_What to do_
Send back exactly the lines from the opening line of the records below through the one with "intros Hall. unfold sample.".

*** Opening Material for this task ***

Lemma sample_bounds extrema t v (lo hi : Z) :
  Forall (fun e => (IZR lo / 10 <= height e <= IZR hi / 10)%R) extrema →
  sample extrema t = Some v →
  (∃ k : Z, v = (IZR k / 10)%R) ∧ (IZR lo / 10 <= v <= IZR hi / 10)%R.
Proof.
  intros Hall. unfold sample.
  destruct (bracket extrema t) as [[a b]|] eqn:Hb; [|done].
  intros [= <-]. cbn [fst snd].
  apply bracket_Some in Hb as (_ & Ha & Hb).
  rewrite Forall_forall in Hall.
  pose proof (Hall a Ha) as Hha. pose proof (Hall b Hb) as Hhb.
  apply round1_bounds.
  pose proof (interpolate_bounds t a b) as Hi.
  unfold Rmin, Rmax in Hi. destruct (Rle_dec (height a) (height b)); lra.
Qed.




(** X12.  When every extremum is within the range [validate_output] takes for
    plausible, from -0.5 to 4 m, so is every height of the output: the
    only issues [validate_output] can then report are incomplete days. *)
Theorem plausible_extrema_plausible_levels (extrema : list extremum)
    (out : list DailyRecord) :
  generate_hourly_tides extrema = Ok out →
  Forall (fun e => (-0.5 <= height e <= 4)%R) extrema →
  ∀ f, f ∈ (validate_output out).1 →
    ∃ date hours_present, f = OnlyHours date hours_present.
Proof.
  intros Hrun Hall f Hf.
  apply elem_of_validate_output in Hf
    as [(day & _ & _ & ->)|(day & h & level & Hin & Hl & Hu & _)];
    [by eexists _, _|].
  exfalso. apply Hu.
  assert ((∃ k : Z, level = (IZR k / 10)%R) ∧
          (IZR (-5) / 10 <= level <= IZR 40 / 10)%R) as [_ Hb].
  { apply (generate_hourly_tides_all_heights
             (fun v => (∃ k : Z, v = (IZR k / 10)%R) ∧
                       (IZR (-5) / 10 <= v <= IZR 40 / 10)%R)
             extrema out Hrun) with day h; [|done..].
    intros t v. apply sample_bounds.
    eapply Forall_impl; [exact Hall|]. intros e He. cbv beta in He. lra. }
  lra.
Qed.

Lemma docstring_extrema_plausible :
  Forall (fun e => (-0.5 <= height e <= 4)%R) docstring_extrema.
Proof. repeat constructor; cbn [height]; lra. Qed.

Lemma plausible_extrema_plausible_levels_witness :
  ∃ out, generate_hourly_tides docstring_extrema = Ok out ∧
    ∀ f, f ∈ (validate_output out).1 →
      ∃ date hours_present, f = OnlyHours date hours_present.
Proof.
  destruct (generate_hourly_tides_spec docstring_extrema
              (Extremum (at_time 2025 12 1 1 7) (11 / 10))
              (Extremum (at_time 2025 12 1 20 18) (26 / 10)))
    as (out & Hrun & _); [reflexivity..|].
  exists out. split; [exact Hrun|].
  exact (plausible_extrema_plausible_levels docstring_extrema out Hrun
           docstring_extrema_plausible).
Defined.

Lemma hour_strings_NoDup : NoDup (hour_string <$> seqZ 0 24).
Proof.
  apply NoDup_fmap_2_strong; [|apply NoDup_seqZ].
  intros h1 h2 H1%elem_of_seqZ H2%elem_of_seqZ. apply hour_string_inj; lia.
Qed.

Lemma size_hour_keys (m : gmap string R) :
  (∀ hs, is_Some (m !! hs) → ∃ h, 0 ≤ h < 24 ∧ hs = hour_string h) →
  (size m ≤ 24)%nat.
Proof.
  intros Hm.
  assert (dom m ⊆ list_to_set (C := gset string) (hour_string <$> seqZ 0 24))
    as Hdom.
  { intros hs. rewrite elem_of_dom, elem_of_list_to_set, list_elem_of_fmap.
    intros (h & Hh & ->)%Hm. exists h. split; [done|]. apply elem_of_seqZ. lia. }
  apply subseteq_size in Hdom.
  rewrite size_dom, size_list_to_set in Hdom by apply hour_strings_NoDup.
  by rewrite length_fmap, length_seqZ in Hdom.
Qed.

(** X10.  A day of the output has at least one hour entry and at most 24, each
    under one of the keys [00:00] to [23:00], and its date is the date of
    a tick of the loop: no day is empty, and none is outside the days
    from the first extremum to the last. *)
Theorem generate_hourly_tides_day_entries (extrema : list extremum)
    (out : list DailyRecord) :
  generate_hourly_tides extrema = Ok out →
  ∀ day, day ∈ out →
    (1 ≤ size (hours day) ≤ 24)%nat ∧
    (∀ hs, is_Some (hours day !! hs) → ∃ h, 0 ≤ h < 24 ∧ hs = hour_string h) ∧
    ∃ e0 en t, head extrema = Some e0 ∧ last extrema = Some en ∧
      time e0 / 1440 ≤ t / 1440 ≤ time en / 1440 ∧
      Date day = strftime_date t.
Proof.
  intros Hrun day Hin.
  destruct (generate_hourly_tides_run _ _ Hrun) as (e0 & en & _ & Hhd & Hlast & _).
  destruct (generate_hourly_tides_spec extrema e0 en Hhd Hlast)
    as (out' & Hrun' & _ & Hwf & _).
  rewrite Hrun in Hrun'. injection Hrun' as <-.
  destruct (Hwf day Hin) as [[hs0 Hs0] Hkeys].
  assert (∀ hs, is_Some (hours day !! hs) → ∃ h, 0 ≤ h < 24 ∧ hs = hour_string h)
    as Hhours.
  { intros hs Hs. destruct (Hkeys hs Hs) as (t & _ & _ & _ & <-).
    apply strftime_hour_range. }
  split_and!.
  - destruct (size (hours day)) eqn:Hsize; [|lia].
    apply map_size_empty_inv in Hsize. rewrite Hsize, lookup_empty in Hs0.
    by destruct Hs0.
  - by apply size_hour_keys.
  - done.
  - destruct (Hkeys hs0 Hs0) as (t & _ & Hr & HD & _).
    exists e0, en, t. split_and!; [done..| | |done];
      unfold range_start, range_end in Hr; zlia.
Qed.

*** Closing Material for this task ***

_Answer for this exercise_
Lemma sample_bounds extrema t v (lo hi : Z) :
  Forall (fun e => (IZR lo / 10 <= height e <= IZR hi / 10)%R) extrema →
  sample extrema t = Some v →
  (∃ k : Z, v = (IZR k / 10)%R) ∧ (IZR lo / 10 <= v <= IZR hi / 10)%R.
Proof.
  intros Hall. unfold sample.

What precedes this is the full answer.